(Data records)
Lemma failed_request_changes_nothing_witness :
  store_after (run (route (PUT_category 2 Recipes)) store_with_notes
                 "2024-05-01 10:00:05") = store_with_notes.
Proof.
  apply (failed_request_changes_nothing (PUT_category 2 Recipes) store_with_notes
           "2024-05-01 10:00:05" IntegrityError).
  reflexivity.
Defined.

(** ** Which tables a request can change *)

Definition touches_categories (r : request) : bool :=
  match r with
  | POST_categories _ | PUT_category _ _ | DELETE_category _ => true
  | _ => false
  end.

Definition touches_blocks (r : request) : bool :=
  match r with
  | POST_blocks _ | PUT_block _ _ | DELETE_block _ => true
  | _ => false
  end.

(** Only POST, PUT and DELETE on /categories change the categories table
    or its id counter, and only POST, PUT and DELETE on /blocks change the
    blocks table or its id counter: the GET handlers and the handlers of
    the other entity leave them as they were. *)
Theorem tables_untouched (r : request) (s : Store) (now : string) :
  (touches_categories r = false ->
     categories (store_after (run (route r) s now)) = categories s
     /\ seq_categories (store_after (run (route r) s now)) = seq_categories s)
  /\ (touches_blocks r = false ->
     blocks (store_after (run (route r) s now)) = blocks s
     /\ seq_blocks (store_after (run (route r) s now)) = seq_blocks s).
Proof.
  destruct r; crunch;
    cbn [append_log categories blocks seq_categories seq_blocks disk
         touches_categories touches_blocks];
    split; intros H; try discriminate H; split; reflexivity.
Qed.

Lemma tables_untouched_witness :
  categories (store_after (run (route (DELETE_block 1)) store_with_block
                             "2024-05-01 10:00:03")) = categories store_with_block
  /\ blocks (store_after (run (route (DELETE_category 1)) store_with_block
                            "2024-05-01 10:00:03")) = blocks store_with_block.
Proof.
  split.
  - exact (proj1 (proj1 (tables_untouched (DELETE_block 1) store_with_block
                           "2024-05-01 10:00:03") eq_refl)).
  - exact (proj1 (proj2 (tables_untouched (DELETE_category 1) store_with_block
                           "2024-05-01 10:00:03") eq_refl)).
Defined.
(** ** Requests one after the other

    The store after a sequence of requests, each served at its own time
    on what the one before left. *)
Fixpoint serve (requests : list (request * string)) (s : Store) : Store :=
  match requests with
  | [] => s
  | (r, now) :: rest => serve rest (store_after (run (route r) s now))
  end.

Lemma next_rowid_above_seq (ids : list Z) (seq : Z) : seq < next_rowid ids seq.
Proof. unfold next_rowid. lia. Qed.

Lemma request_counters_grow (r : request) (s : Store) (now : string) :
  seq_categories s <= seq_categories (store_after (run (route r) s now))
  /\ seq_blocks s <= seq_blocks (store_after (run (route r) s now)).
Proof.
  destruct r; crunch;
    cbn [append_log seq_categories seq_blocks disk]; split; try lia.
  all: match goal with |- ?a <= next_rowid ?ids ?a =>
         pose proof (next_rowid_above_seq ids a); lia end.
Qed.

Lemma serve_counters_grow (requests : list (request * string)) (s : Store) :
  seq_categories s <= seq_categories (serve requests s)
  /\ seq_blocks s <= seq_blocks (serve requests s).
Proof.
  revert s. induction requests as [|[r now] rest IH]; intros s; cbn [serve]; [lia|].
  pose proof (request_counters_grow r s now).
  pose proof (IH (store_after (run (route r) s now))). lia.
Qed.

(** ** Paths on which a handler succeeds *)

Lemma existsb_has_id_present (i : Z) (l : list CategoryRow) :
  In i (map cat_id l) -> existsb (has_id i) l = true.
Proof.
  intros H. apply in_map_iff in H. destruct H as [r [E Hr]].
  apply existsb_exists. exists r. split; [assumption|].
  unfold has_id. apply Z.eqb_eq. assumption.
Qed.

Lemma rowcount_present {A} (p : A -> bool) (l : list A) :
  existsb p l = true -> Z.eqb (Z.of_nat (List.length (filter p l))) 0 = false.
Proof.
  intros H. apply existsb_exists in H. destruct H as [x [Hx Hp]].
  assert (Hin : In x (filter p l)) by (apply filter_In; tauto).
  destruct (filter p l); [destruct Hin|]. reflexivity.
Qed.

Lemma existsb_blk_has_id_present (i : Z) (l : list BlockRow) :
  In i (map blk_id l) -> existsb (blk_has_id i) l = true.
Proof.
  intros H. apply in_map_iff in H. destruct H as [r [E Hr]].
  apply existsb_exists. exists r. split; [assumption|].
  unfold blk_has_id. apply Z.eqb_eq. assumption.
Qed.

Lemma no_other_row_named (i : Z) (n : string) (l : list CategoryRow) :
  (forall r, In r l -> cat_id r <> i -> cat_name r <> n) ->
  existsb (fun r => negb (has_id i r) && has_name n r) l = false.
Proof.
  intros H. destruct (existsb _ l) eqn:E; [|reflexivity].
  apply existsb_exists in E. destruct E as [r [Hr Hp]].
  apply andb_true_iff in Hp. destruct Hp as [H1 H2].
  apply negb_true_iff in H1. unfold has_id in H1. apply Z.eqb_neq in H1.
  unfold has_name in H2. apply String.eqb_eq in H2.
  exfalso. exact (H r Hr H1 H2).
Qed.

Lemma other_row_named (i : Z) (n : string) (l : list CategoryRow) (r : CategoryRow) :
  In r l -> cat_id r <> i -> cat_name r = n ->
  existsb (fun r => negb (has_id i r) && has_name n r) l = true.
Proof.
  intros Hr Hi Hn. apply existsb_exists. exists r. split; [assumption|].
  apply andb_true_iff. split.
  - apply negb_true_iff. unfold has_id. apply Z.eqb_neq. assumption.
  - unfold has_name. apply String.eqb_eq. assumption.
Qed.

Lemma find_updated_category (i : Z) (n : string) (l : list CategoryRow) :
  In i (map cat_id l) ->
  find (has_id i) (map (update_category_row i n) l) = Some {| cat_id := i; cat_name := n |}.
Proof.
  induction l as [|r l IH]; cbn [map find In]; [tauto|]. intros H.
  unfold update_category_row at 1 2. destruct (has_id i r) eqn:E.
  - unfold has_id in *. cbn [cat_id]. rewrite E.
    apply Z.eqb_eq in E. rewrite E. reflexivity.
  - rewrite E. apply IH. destruct H as [H|H]; [|assumption].
    unfold has_id in E. apply Z.eqb_neq in E. contradiction.
Qed.

Section MoreRuns.
Variables (s : Store) (now : string).

Lemma run_update_category_ok i c :
  utf8_encodable (name c) = true ->
  sqlite_int i = true -> In i (map cat_id (categories s)) ->
  (forall r, In r (categories s) -> cat_id r <> i -> cat_name r <> name c) ->
  run (update_category i c) s now =
  (Ok (JDict [("id", JInt i); ("name", JStr (name c))]),
   logged {| categories := map (update_category_row i (name c)) (categories s);
             blocks := blocks s; logs := logs s;
             seq_categories := seq_categories s; seq_blocks := seq_blocks s;
             seq_logs := seq_logs s |}
     INFO "info"
     (fstring ["Kategori güncellendi: id="; str i; ", yeni ad="; name c]) now).
Proof.
  intros He Hi Hin Hn. unfold_handlers. rewrite He, Hi. exec.
  rewrite (existsb_has_id_present _ _ Hin), (no_other_row_named _ _ _ Hn). exec.
  rewrite (rowcount_present _ _ (existsb_has_id_present _ _ Hin)). exec.
  reflexivity.
Qed.

Lemma run_update_category_conflict i c r :
  utf8_encodable (name c) = true ->
  sqlite_int i = true -> In i (map cat_id (categories s)) ->
  In r (categories s) -> cat_id r <> i -> cat_name r = name c ->
  run (update_category i c) s now =
  (Raise IntegrityError,
   {| disk := s; writer := None; next_conn := 1%nat; log_calls := []; clock := now |}).
Proof.
  intros He Hi Hin Hr Hne Hn. unfold_handlers. rewrite He, Hi. exec.
  rewrite (existsb_has_id_present _ _ Hin), (other_row_named _ _ _ _ Hr Hne Hn). exec.
  reflexivity.
Qed.

Lemma run_delete_category_ok i :
  sqlite_int i = true -> In i (map cat_id (categories s)) ->
  run (delete_category i) s now =
  (Ok (JDict [("message", JStr (fstring ["Category "; str i; " deleted"]))]),
   logged {| categories := filter (fun r => negb (has_id i r)) (categories s);
             blocks := blocks s; logs := logs s;
             seq_categories := seq_categories s; seq_blocks := seq_blocks s;
             seq_logs := seq_logs s |}
     INFO "info" (fstring ["Kategori silindi: id="; str i]) now).
Proof.
  intros Hi Hin. unfold_handlers. rewrite Hi. exec.
  rewrite (rowcount_present _ _ (existsb_has_id_present _ _ Hin)). exec.
  reflexivity.
Qed.

Lemma run_add_category_ok c :
  utf8_encodable (name c) = true ->
  ~ In (name c) (map cat_name (categories s)) ->
  run (add_category c) s now =
  (Ok (JDict [("id", JInt (next_rowid (map cat_id (categories s)) (seq_categories s)));
              ("name", JStr (name c))]),
   logged {| categories :=
               categories s ++
               [{| cat_id := next_rowid (map cat_id (categories s)) (seq_categories s);
                   cat_name := name c |}];
             blocks := blocks s; logs := logs s;
             seq_categories := next_rowid (map cat_id (categories s)) (seq_categories s);
             seq_blocks := seq_blocks s; seq_logs := seq_logs s |}
     INFO "info"
     (fstring ["Kategori eklendi: "; name c; " (id=";
               str (next_rowid (map cat_id (categories s)) (seq_categories s)); ")"])
     now).
Proof.
  intros He Hn. unfold_handlers. rewrite He. exec.
  destruct (existsb (has_name (name c)) (categories s)) eqn:E.
  - exfalso. apply Hn. apply existsb_exists in E. destruct E as [r [Hr Hp]].
    unfold has_name in Hp. apply String.eqb_eq in Hp. rewrite <- Hp.
    apply in_map. assumption.
  - exec. reflexivity.
Qed.

Lemma run_add_block_ok b :
  sqlite_int (category_id b) = true ->
  utf8_encodable (title b) = true -> utf8_encodable (content b) = true ->
  In (category_id b) (map cat_id (categories s)) ->
  run (add_block b) s now =
  (Ok (Handlers.block_dict (next_rowid (map blk_id (blocks s)) (seq_blocks s)) b),
   logged {| categories := categories s;
             blocks :=
               blocks s ++
               [{| blk_id := next_rowid (map blk_id (blocks s)) (seq_blocks s);
                   blk_category_id := category_id b;
                   blk_title := title b; blk_content := content b |}];
             logs := logs s;
             seq_categories := seq_categories s;
             seq_blocks := next_rowid (map blk_id (blocks s)) (seq_blocks s);
             seq_logs := seq_logs s |}
     INFO "info"
     (fstring ["Blok eklendi: id="; str (next_rowid (map blk_id (blocks s)) (seq_blocks s));
               ", kategori="; str (category_id b); ", başlık="; title b;
               ", içerik="; content b]) now).
Proof.
  intros Hc Ht Hk Hin. unfold_handlers. rewrite Hc, Ht, Hk. exec.
  destruct (find (has_id (category_id b)) (categories s)) eqn:E.
  - exec. reflexivity.
  - exfalso. apply existsb_has_id_present in Hin. apply existsb_exists in Hin.
    destruct Hin as [r [Hr Hp]]. rewrite (find_none _ _ E r Hr) in Hp.
    discriminate Hp.
Qed.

_The problem_. Only lines that hold the string "route" belong in the answer, so copy every one of them from the records.

_Worked solution_.
  store_after (run (route (PUT_category 2 Recipes)) store_with_notes
     categories (store_after (run (route r) s now)) = categories s
     /\ seq_categories (store_after (run (route r) s now)) = seq_categories s)
     blocks (store_after (run (route r) s now)) = blocks s
     /\ seq_blocks (store_after (run (route r) s now)) = seq_blocks s).
  categories (store_after (run (route (DELETE_block 1)) store_with_block
  /\ blocks (store_after (run (route (DELETE_category 1)) store_with_block
  | (r, now) :: rest => serve rest (store_after (run (route r) s now))
  seq_categories s <= seq_categories (store_after (run (route r) s now))
  /\ seq_blocks s <= seq_blocks (store_after (run (route r) s now)).
  pose proof (IH (store_after (run (route r) s now))). lia.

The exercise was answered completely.